I came across this problem by accident. My goal was to use geom_col()
to represent a single value (the sum in this case). I forgot the summarise()
step at first and it gave me the first plot (see below). When I noticed that I fixed it and calculated the sum and got the second plot.
After reading a bit about it, geom_col()
should indeed take the sum of the values in case multiple value per group are given, correct? However, when I compare my two plots, this doesn't seem to be the case.

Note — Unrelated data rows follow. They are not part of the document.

Lemma extra_contract_ok c e d a :
  contract_ok c -> extra_ok e -> 0 <= d -> ud_social_extra_contract c e d = Some a -> contract_ok a.
Proof.
  intros Hc He Hd. unfold ud_social_extra_contract. cbn zeta.
  destruct (nz (c_write_pa c) || (d >=? UD_SOCIAL_EXTRA_DOMAINS) || _ || _ || _ || _) eqn:E0; [done|].
  assert (Hx : extra_domain_ok (e_dom e d)).
  { destruct He as (_ & _ & _ & Hl & Hf). rewrite List.Forall_forall in Hf. apply Hf, nth_In.
    bprop. unfold UD_SOCIAL_EXTRA_DOMAINS in *. lia. }
  clear E0. case_if; [done|]. case_if; [|done]. intros [= <-].
  destruct Hc as (?&?&?&?&?&?&Ht&?&?&?&?&?). destruct Hx as (Hxt & ? & ?).
  unfold contract_ok. cbn [c_magic c_nonce c_abi c_wb_index c_nc_index c_reserved c_tables c_heap_pa
    c_code_pa c_stack_pa c_args_pa c_write_pa].
  repeat match goal with |- _ /\ _ => split end; try done; try by apply setz_array_ok.
  unfold set_tables. rewrite for_4. repeat apply setz_array_ok; try done; by apply (array_nth_u64 4).
Qed.

(** ** Answering one slot *)

Definition pending (s : Z) (m : mem) : bool :=
  let request := ld64 m (UD_POOL_SLOT s + PUB_REQUEST) in
  negb (z0 request || (request =? ld64 m (UD_POOL_SLOT s + PUB_COMPLETE))).

(** The verdict on the request in slot [s]: [Some n] accepts it, with [n] extra
    domains. *)
Definition accepted (profile s : Z) (m : mem) : option Z :=
  let c := ld_struct ud_contract m (UD_POOL_SLOT s) in
  if request_error profile c (ld64 m (UD_POOL_SLOT s + PUB_REQUEST)) (ld32 m (UD_POOL_SLOT s + PUB_RESERVED))
  then None
  else if profile =? UD_PROFILE_SOCIAL
       then social_checks m c (ld_struct ud_social_extra m (UD_SOCIAL_EXTRA_SLOT s)) else Some 0.

(** Memories that agree on what a verdict reads. *)
Definition agree (area : Z -> bool) (m n : mem) : Prop := forall x, area x = true -> m x = n x.

Lemma agree_ld w area m n a :
  agree area m n -> (forall i, 0 <= i < Z.of_nat w -> area (a + i) = true) -> ld w m a = ld w n a.
Proof. intros H Ha. unfold ld. f_equal. apply load_bytes_ext. intros i Hi. by apply H, Ha. Qed.

Lemma agree_struct {A} `{CStruct A} area m n a :
  agree area m n -> (forall i, 0 <= i < sizeof A -> area (a + i) = true) -> ld_struct A m a = ld_struct A n a.
Proof. intros Hg Ha. apply ld_struct_ext. intros i Hi. by apply Hg, Ha. Qed.

(** The parts of slot [s] a verdict reads: not the fields an answer writes. *)
Definition verdict_area (s x : Z) : bool :=
  read_area s x && negb (within x (UD_POOL_SLOT s + 280) 20).

Lemma struct_sizes :
  sizeof ud_contract = 272 /\ sizeof ud_social_extra = 208 /\ sizeof us_heap = 112 /\
  sizeof ud_remote_manifest = 40 /\ sizeof ud_pool_header = 32 /\ sizeof ud_profile_header = 16.
Proof. vm_compute. done. Qed.

Lemma social_checks_agree s m n c e :
  agree (verdict_area s) m n -> 0 <= s < UD_CLIENTS -> social_checks m c e = social_checks n c e.
Proof.
  intros Hg Hs. unfold social_checks. destruct struct_sizes as (_ & _ & Hh & Hr & _).
  rewrite (agree_struct (A := ud_remote_manifest) (verdict_area s) m n) by
    (done || rewrite Hr; intros; unfold verdict_area; areas; lia).
  rewrite (agree_struct (A := us_heap) (verdict_area s) m n) by
    (done || rewrite Hh; intros; unfold verdict_area; areas; lia).
  done.
Qed.

Lemma accepted_agree profile s m n :
  agree (verdict_area s) m n -> 0 <= s < UD_CLIENTS -> accepted profile s m = accepted profile s n.
Proof.
  intros Hg Hs. unfold accepted. destruct struct_sizes as (Hc & He & _). destruct pub_offsets as (-> & _ & _ & _ & ->).
  rewrite (agree_struct (A := ud_contract) (verdict_area s) m n) by
    (done || rewrite Hc; intros; unfold verdict_area; areas; lia).
  rewrite (agree_struct (A := ud_social_extra) (verdict_area s) m n) by
    (done || rewrite He; intros; unfold verdict_area; areas; lia).
  rewrite !(agree_ld _ (verdict_area s) m n) by (done || intros; unfold verdict_area; areas; lia).
  by rewrite (social_checks_agree s m n).
Qed.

It may just be something obvious that I am missing but I cannot figure it out.
library(ggplot2)
library(dplyr)
#>
#> Attaching package: 'dplyr'
#> The following objects are masked from 'package:stats':
#>
#> filter, lag
#> The following objects are masked from 'package:base':
#>
#> intersect, setdiff, setequal, union
d <- structure(list(year = c(2013, 2013, 2013, 2013, 2013, 2013, 2013,
2017, 2017, 2017, 2017), score = c(0.17, 12.17, 0, 0, 0, 0.67,
0, 7.83, 0, 14, 0), study = c("A", "A", "A", "A", "A", "A", "A",
"A", "A", "A", "A")), row.names = c(NA, -11L), class = c("tbl_df",
"tbl", "data.frame"))
d %>%
ggplot(aes(study, score, group = as.factor(year)))
geom_col(aes(fill = as.factor(year)), position = position_dodge())
scale_y_continuous(limits = c(0,30))
d %>%
group_by(year, study) %>%
summarise(score = sum(score), .groups = "drop") %>%
ggplot(aes(study, score, group = as.factor(year)))
geom_col(aes(fill = as.factor(year)), position = position_dodge())
scale_y_continuous(limits = c(0,30))
Notice that the bars are simply overlaid on each other.
When you say:
After reading a bit about it,
geom_col()
should indeed take the sum of the values in case multiple value per group are given
Can you show us where you read this?